The Decision: Pulling the Plug on M365

Today, my Microsoft 365 subscription expired. After few years of usage, I didn’t renew it.

Instead, I am executing the first phase of a full stack migration: The Cloud Layer. I am moving my email, identity, and office collaboration suite to Switzerland by switching to Proton Unlimited.

Note: This is just step one. My strategic roadmap includes eventually moving my workstation to Linux and my mobile communications to GrapheneOS, but those are projects for another day. Today, the focus is replacing the M365 services.

The New Stack: A “Spoiled” User’s First Impressions

I am entering this experiment with open eyes. I know I will lose the slick, glossy integration of the Microsoft ecosystem. But what I gain is privacy and ownership.

Here is what the new “CyberPOPE sovereign stack” looks like right now:

1. The Core: Mail, Calendar & The “Meet” Question

The migration of email and calendar is straightforward, but for a consultant, scheduling is critical.

  • Proton Meet: This is a brand-new addition to the suite. I am currently investigating whether it offers a native “Booking Page” feature (similar to Microsoft Bookings) to allow clients to schedule calls directly, or if I will need a workaround.

2. The Network: Proton VPN

Previously, I paid for a separate VPN service. Now, it is bundled into the Proton Business Suite.

  • The Win: High-speed Swiss encryption integrated into the same subscription. One less vendor to manage, one less invoice to pay.

3. Identity: Proton Pass & Authenticator

I was never fully comfortable giving Microsoft or Google the “Keys to the Kingdom” via their Authenticator apps. It felt like too much power in one hand, but they were the only mature options at the time.

4. The Productivity Suite: Docs, Sheets & Lumo

This is the area I am most curious about.

  • Docs & Sheets: I am not an Excel macro wizard; I just need reliable tools for administration and reporting.

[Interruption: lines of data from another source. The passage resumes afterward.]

Lemma zip_for_each_spec ids cols o :
  NoDup ids → Forall2 (col_for cap) ids cols → Forall (λ c, cell_live c src) cols →
  table_ok o → dst < tbl_capacity o →
  ∃ cols' o', zip_for_each f ids cols o
              = Ret (left_behind DROP (tbl_components o) src ids cols, cols', o') ∧
              Forall2 R cols cols' ∧ table_ok o' ∧ row_received ids cols o o' src dst.
Proof.
  intros Hnd Hcols. revert o. induction Hcols as [|id c ids cols Hc Hcols IH]; intros o Hlive Hok Hdst.
  - exists [], o. split; [done|]. split; [constructor|]. split; [done|].
    by apply row_received_nil.
  - apply NoDup_cons in Hnd as [Hnin Hnd]. apply Forall_cons in Hlive as [Hlc Hlive].
    destruct (f_spec o id c Hok Hc Hlc Hdst) as (c' & o1 & Hf & HR & Hmid).
    assert (Hok1 : table_ok o1).
    { destruct (Table_get_table_col o id); [by eapply col_written_ok|by subst]. }
    assert (Hcomp1 : tbl_components o1 = tbl_components o ∧ tbl_capacity o1 = tbl_capacity o).
    { destruct (Table_get_table_col o id); [split; apply Hmid|by subst]. }
    destruct Hcomp1 as [Hcomp1 Hcap1].
    destruct (IH Hnd o1 Hlive Hok1 ltac:(lia)) as (cols' & o' & Hz & HRs & Hok' & Hrec).
    exists (c' :: cols'), o'. cbn. rewrite Hf. cbn. rewrite Hz. cbn. rewrite Hcomp1.
    split; [done|]. split; [by constructor|]. split; [done|].
    by eapply row_received_cons.
Qed.
End loop.

Lemma move_col_swap_spec DROP cap src last dst o id c :
  src < cap → last < cap → src ≠ last →
  table_ok o → col_for cap id c → cell_live c src → dst < tbl_capacity o →
  ∃ c' o', move_col_swap DROP src last dst id c o
           = Ret (if decide (id ∈ tbl_components o) then []
                  else if DROP then dropped_value src c else [], c', o') ∧
    (col_ok cap c' ∧ same_layout c c' ∧
     ∀ j, j < last → Column_cell c' j = Column_cell c (if decide (j = src) then last else j)) ∧
    match Table_get_table_col o id with
    | Some k => col_written o o' k dst (Column_cell c src)
    | None => o' = o
    end.
Proof.
  intros Hsrc Hlast Hne Hok Hc Hlive Hdst. unfold move_col_swap.
  destruct (Table_get_table_col o id) as [k|] eqn:Hk.
  - apply (get_table_col_Some o id k Hok) in Hk.
    destruct (Forall2_lookup_l _ _ _ _ _ (ok_columns _ Hok) Hk) as (oc & Hoc & _).
    destruct (move_item_written cap id c o k oc src dst) as (oc' & Hmv & Hw); auto.
    destruct (swap_col_spec false cap c src last (proj1 Hc)) as (c' & Hsw & Hr); auto.
    unfold Table_get_column. rewrite Hoc. cbn. rewrite Hmv. cbn. inv_outcome. simplify_eq.
    eexists _, _. split; [|by split].
    rewrite decide_True by (by eapply list_elem_of_lookup_2). done.
  - rewrite decide_False by (by apply position_None_iff).
    destruct (swap_col_spec DROP cap c src last (proj1 Hc)) as (c' & Hsw & Hr); auto.
    exists c', o. split; [|by split]. destruct DROP; inv_outcome; simplify_eq; [|done].
    by rewrite Hsw.
Qed.

Lemma move_col_last_spec DROP cap src dst o id c :
  src < cap →
  table_ok o → col_for cap id c → cell_live c src → dst < tbl_capacity o →
  ∃ c' o', move_col_last DROP src src dst id c o
           = Ret (if decide (id ∈ tbl_components o) then []
                  else if DROP then dropped_value src c else [], c', o') ∧
    (col_ok cap c' ∧ same_layout c c' ∧
     ∀ j, j < src → Column_cell c' j = Column_cell c (if decide (j = src) then src else j)) ∧
    match Table_get_table_col o id with
    | Some k => col_written o o' k dst (Column_cell c src)
    | None => o' = o
    end.
Proof.
  intros Hsrc Hok Hc Hlive Hdst. unfold move_col_last.
  assert (Hid : col_ok cap c ∧ same_layout c c ∧
    ∀ j, j < src → Column_cell c j = Column_cell c (if decide (j = src) then src else j)).
  { split; [apply Hc|]. split; [done|]. intros j Hj. by rewrite decide_False by lia. }
  destruct (Table_get_table_col o id) as [k|] eqn:Hk.
  - apply (get_table_col_Some o id k Hok) in Hk.
    destruct (Forall2_lookup_l _ _ _ _ _ (ok_columns _ Hok) Hk) as (oc & Hoc & _).
    destruct (move_item_written cap id c o k oc src dst) as (oc' & Hmv & Hw); auto.
    unfold Table_get_column. rewrite Hoc. cbn. rewrite Hmv. cbn.
    eexists _, _. split; [|by split].
    rewrite decide_True by (by eapply list_elem_of_lookup_2). done.
  - rewrite decide_False by (by apply position_None_iff).
    exists c, o. split; [|by split]. destruct DROP; [|done].
    by erewrite Column_drop_item_spec by (eauto; apply Hc).
Qed.

Lemma Table_move_row_spec DROP t r o e :
  table_ok t → table_ok o → has_room o →
  tbl_entities t !! r = Some e → e ∉ tbl_entities o → Forall (λ c, cell_live c r) (tbl_columns t) →
  ∃ t' o1 o', Table_move_row DROP t r o
     = Ret (left_behind DROP (tbl_components o) r (tbl_components t) (tbl_columns t),
            row_moved t r, length (tbl_entities o), t', o') ∧
     row_removed t t' r ∧ table_ok o1 ∧ row_added o o1 e ∧ table_ok o' ∧
     row_received (tbl_components t) (tbl_columns t) o1 o' r (length (tbl_entities o)).
Proof.
  intros Hok Hoko Hroom He Hne Hlive. pose proof (lookup_lt_Some _ _ _ He) as Hr.
  pose proof (ok_len _ Hok) as Hlen.
  destruct (Table_alloc_row_spec o e Hoko Hroom Hne) as (o1 & Halloc & Hok1 & Hadd).
  assert (Hdst : length (tbl_entities o) < tbl_capacity o1).
  { pose proof (ok_len _ Hok1) as Hl1. destruct Hadd as (_ & Hent & _).
    rewrite Hent, length_app in Hl1. cbn in Hl1. lia. }
  assert (Hnd : NoDup (tbl_components t)) by apply StronglySorted_lt_NoDup, Hok.
  assert (Hcomp1 : tbl_components o1 = tbl_components o) by apply Hadd.
  unfold Table_move_row, row_moved, Table_entity_count. rewrite decide_False, decide_True by lia.
  destruct (decide (r = length (tbl_entities t) - 1)) as [Heq|Hnl].
  - rewrite decide_False by tauto. rewrite <- Heq.
    unfold Vec_remove_last. rewrite He. cbn. rewrite Halloc. cbn.
    edestruct (zip_for_each_spec DROP (tbl_capacity t) r (length (tbl_entities o))
      (move_col_last DROP r r (length (tbl_entities o)))) as (cs & o' & Hz & HR & Hok' & Hrec);
      [intros; apply (move_col_last_spec DROP (tbl_capacity t)); auto; lia
      |exact Hnd|apply Hok|exact Hlive|exact Hok1|exact Hdst|].
    rewrite Hz, Hcomp1. cbn. eexists _, o1, o'. split; [done|].
    split; [|done]. split; [done|]. split; [done|]. split; [rewrite Heq; apply swap_removed_last|].
    cbn. rewrite <- Heq. exact HR.
  - rewrite decide_True by done. rewrite He. cbn.
    destruct (lookup_lt_is_Some_2 (tbl_entities t) (length (tbl_entities t) - 1)) as [x Hx];
      [lia|].
    destruct (Vec_move_last_to_spec (tbl_entities t) r x) as (es & -> & Hes); [lia|done|].
    cbn. rewrite Halloc. cbn.
    edestruct (zip_for_each_spec DROP (tbl_capacity t) r (length (tbl_entities o))
      (move_col_swap DROP r (length (tbl_entities t) - 1) (length (tbl_entities o))))
      as (cs & o' & Hz & HR & Hok' & Hrec);
      [intros; apply (move_col_swap_spec DROP (tbl_capacity t)); auto; lia
      |exact Hnd|apply Hok|exact Hlive|exact Hok1|exact Hdst|].
    rewrite Hz, Hcomp1, Hx. cbn. eexists _, o1, o'. split; [done|].
    split; [|done]. split; [done|]. split; [done|]. split; [exact Hes|exact HR].
Qed.

Lemma row_received_lookup_other ids cols o o' src dst e id :
  table_ok o → table_ok o' → row_received ids cols o o' src dst →
  tbl_entities o !! dst ≠ Some e →
  Table_lookup o' e id = Table_lookup o e id.
Proof.
  intros Hok Hok' (Hcomp & Hent & Hcap & Hlen & Hcols) Hne.
  destruct (Table_get_table_row o e) as [r|] eqn:Hr.
  - apply get_table_row_Some in Hr; [|done].
    apply (Table_lookup_agree o o' e id r r); auto; [by rewrite Hent|].
    apply Forall2_same_length_lookup_2; [done|]. intros j oc oc' Hj Hj'.
    destruct (Hcols j oc oc' Hj Hj') as (_ & _ & Hrest & _). apply Hrest; [|congruence].
    pose proof (lookup_lt_Some _ _ _ Hr). pose proof (ok_len _ Hok). lia.
  - unfold Table_lookup, Table_get_table_row. rewrite Hent.
    unfold Table_get_table_row in Hr. by rewrite Hr.
Qed.

Lemma row_received_lookup_moved t o o' src dst e id :
  table_ok t → table_ok o → table_ok o' →
  row_received (tbl_components t) (tbl_columns t) o o' src dst →
  tbl_entities t !! src = Some e → tbl_entities o !! dst = Some e →
  id ∈ tbl_components t → id ∈ tbl_components o →
  Table_lookup o' e id = Table_lookup t e id.
Proof.
  intros Hokt Hok Hok' (Hcomp & Hent & Hcap & Hlen & Hcols) He He' Ht Ho.
  apply list_elem_of_lookup in Ht as [n Hn]. apply list_elem_of_lookup in Ho as [k Hk].
  rewrite (Table_lookup_row t e id src), (Table_lookup_row o' e id dst)
    by (try done; by rewrite Hent).
  rewrite (proj2 (get_table_col_Some t id n Hokt) Hn).
  rewrite (proj2 (get_table_col_Some o' id k Hok')) by (by rewrite Hcomp). cbn.
  destruct (Forall2_lookup_l _ _ _ _ _ (ok_columns _ Hokt) Hn) as (c & Hc & _).
  destruct (Forall2_lookup_l _ _ _ _ _ (ok_columns _ Hok) Hk) as (oc & Hoc & _).
  rewrite <- Hcomp in Hk.
  destruct (Forall2_lookup_l _ _ _ _ _ (ok_columns _ Hok') Hk) as (oc' & Hoc' & _).
  rewrite Hc, Hoc'. cbn. f_equal. rewrite Hcomp in Hk.
  destruct (Hcols k oc oc' Hoc Hoc') as (_ & _ & _ & Hnew & _). by apply (Hnew n id c).
Qed.
End Table.

(** ** Theorems *)

(** Every component type is at most 2^31 bytes, so that [u32::MAX] items fit an
    allocation. *)
Definition items_small (info : Z → ComponentInfo) : Prop := ∀ id,
  (Z.of_nat (pad_to_align (layout_size (info id)) (layout_align (info id))) ≤ 2147483648)%Z.

Lemma Table_new_ok info id idents :
  StronglySorted Z.lt idents → table_ok info (Table_new info id idents).
Proof.
  intros Hs. split; cbn; [|done|lia|unfold u32_max; lia|constructor].
  apply Forall2_fmap_r, Forall_Forall2_diag, Forall_true. intros x. repeat split; cbn; lia.
Qed.

(** [dealloc_row] on a live row [r] holding entity [e] never accesses
    memory it may not: it returns the values of that row that have a dropper,
    each once, when asked to drop and none otherwise; [e] leaves the table; it
    reports the entity it moved and that entity is found on row [r]; every
    other entity keeps its row; and what the table stores for every other
    entity, values and ticks, is unchanged. *)
Theorem dealloc_row_correct info (DROP : bool) t r e :
  table_ok info t → tbl_entities t !! r = Some e →
  ∃ t', Table_dealloc_row DROP t r = Ret (if DROP then row_values t r else [], row_moved t r, t') ∧
    table_ok info t' ∧ e ∉ tbl_entities t' ∧
    (∀ e' r', e' ≠ e → Table_get_table_row t e' = Some r' →
       Table_get_table_row t' e'
       = Some (if decide (moved_entity (row_moved t r) = Some e') then r else r')) ∧
    (∀ e' id, e' ≠ e → Table_lookup t' e' id = Table_lookup t e' id).
Proof.
  intros Hok He. pose proof (lookup_lt_Some _ _ _ He).
  destruct (Table_dealloc_row_spec info DROP t r Hok) as (t' & -> & Hrem); [done|].
  pose proof (row_removed_ok info t t' r Hok ltac:(done) Hrem) as Hok'.
  exists t'. split; [done|]. split; [done|]. split; [by apply (row_removed_gone info t t' r)|]. split.
  - intros e' r' Hne Hr'. apply (get_table_row_Some info) in Hr'; [|done].
    apply (get_table_row_Some info); [done|]. by apply (row_removed_location info t t' r e).
  - intros e' id Hne. by apply (row_removed_lookup info t t' r e).
Qed.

Proton has recently popped up with Proton Docs and Proton Sheets. I will be testing these extensively to see if they are robust enough for daily consulting work - should be.
  • Lumo AI: Perhaps the most interesting wildcard is Lumo, Proton’s privacy-first AI. I am exploring how it compares to Copilot when it comes to drafting and summarizing, specifically looking at whether it can be helpful without feeding my private data into a training model.

The Road Ahead

This won’t be seamless. I expect friction. I expect to miss the way Microsoft integrated everything for me. But comfort is often the enemy of security.

I am starting a new series on this blog: “The Sovereign Migration.” I will document every broken dependency, every missing feature, and every victory as I retrain my muscle memory from Redmond to Geneva.

The subscription is cancelled. Let’s see if a European stack is ready for business.